Task goal:
The records follow. Print, word for word, the first line through the "of the web client, before" line.

Input:
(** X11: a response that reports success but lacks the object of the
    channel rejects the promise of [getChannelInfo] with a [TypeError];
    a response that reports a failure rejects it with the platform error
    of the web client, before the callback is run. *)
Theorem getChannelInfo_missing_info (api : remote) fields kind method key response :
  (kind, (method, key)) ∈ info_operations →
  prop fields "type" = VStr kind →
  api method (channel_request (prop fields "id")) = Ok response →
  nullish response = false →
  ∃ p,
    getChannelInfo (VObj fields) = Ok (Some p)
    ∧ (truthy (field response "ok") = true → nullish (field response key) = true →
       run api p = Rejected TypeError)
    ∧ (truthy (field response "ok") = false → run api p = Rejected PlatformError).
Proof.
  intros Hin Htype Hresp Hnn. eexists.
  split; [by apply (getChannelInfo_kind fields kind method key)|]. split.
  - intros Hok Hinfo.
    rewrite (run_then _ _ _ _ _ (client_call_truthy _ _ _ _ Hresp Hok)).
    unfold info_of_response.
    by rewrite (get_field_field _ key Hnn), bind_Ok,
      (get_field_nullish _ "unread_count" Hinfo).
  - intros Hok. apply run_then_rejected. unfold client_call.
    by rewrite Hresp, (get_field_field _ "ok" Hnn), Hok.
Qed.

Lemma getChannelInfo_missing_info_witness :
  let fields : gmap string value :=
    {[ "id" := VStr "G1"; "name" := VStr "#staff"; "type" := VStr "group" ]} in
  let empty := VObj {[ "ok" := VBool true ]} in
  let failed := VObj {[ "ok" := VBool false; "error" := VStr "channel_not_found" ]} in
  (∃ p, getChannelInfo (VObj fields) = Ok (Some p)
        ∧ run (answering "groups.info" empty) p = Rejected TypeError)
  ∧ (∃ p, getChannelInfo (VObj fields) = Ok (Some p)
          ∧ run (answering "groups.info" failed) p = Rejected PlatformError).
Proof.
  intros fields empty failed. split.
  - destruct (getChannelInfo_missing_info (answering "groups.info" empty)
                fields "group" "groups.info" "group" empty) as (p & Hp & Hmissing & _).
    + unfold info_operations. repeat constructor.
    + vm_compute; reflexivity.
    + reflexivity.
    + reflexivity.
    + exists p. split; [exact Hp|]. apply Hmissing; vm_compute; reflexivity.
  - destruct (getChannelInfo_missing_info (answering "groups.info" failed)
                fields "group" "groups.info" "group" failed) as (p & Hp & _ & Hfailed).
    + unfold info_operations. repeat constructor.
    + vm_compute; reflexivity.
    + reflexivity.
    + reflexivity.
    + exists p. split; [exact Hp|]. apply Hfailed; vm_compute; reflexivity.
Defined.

Answer to the exercise:
(** X11: a response that reports success but lacks the object of the
    channel rejects the promise of [getChannelInfo] with a [TypeError];
    a response that reports a failure rejects it with the platform error
    of the web client, before the callback is run. *)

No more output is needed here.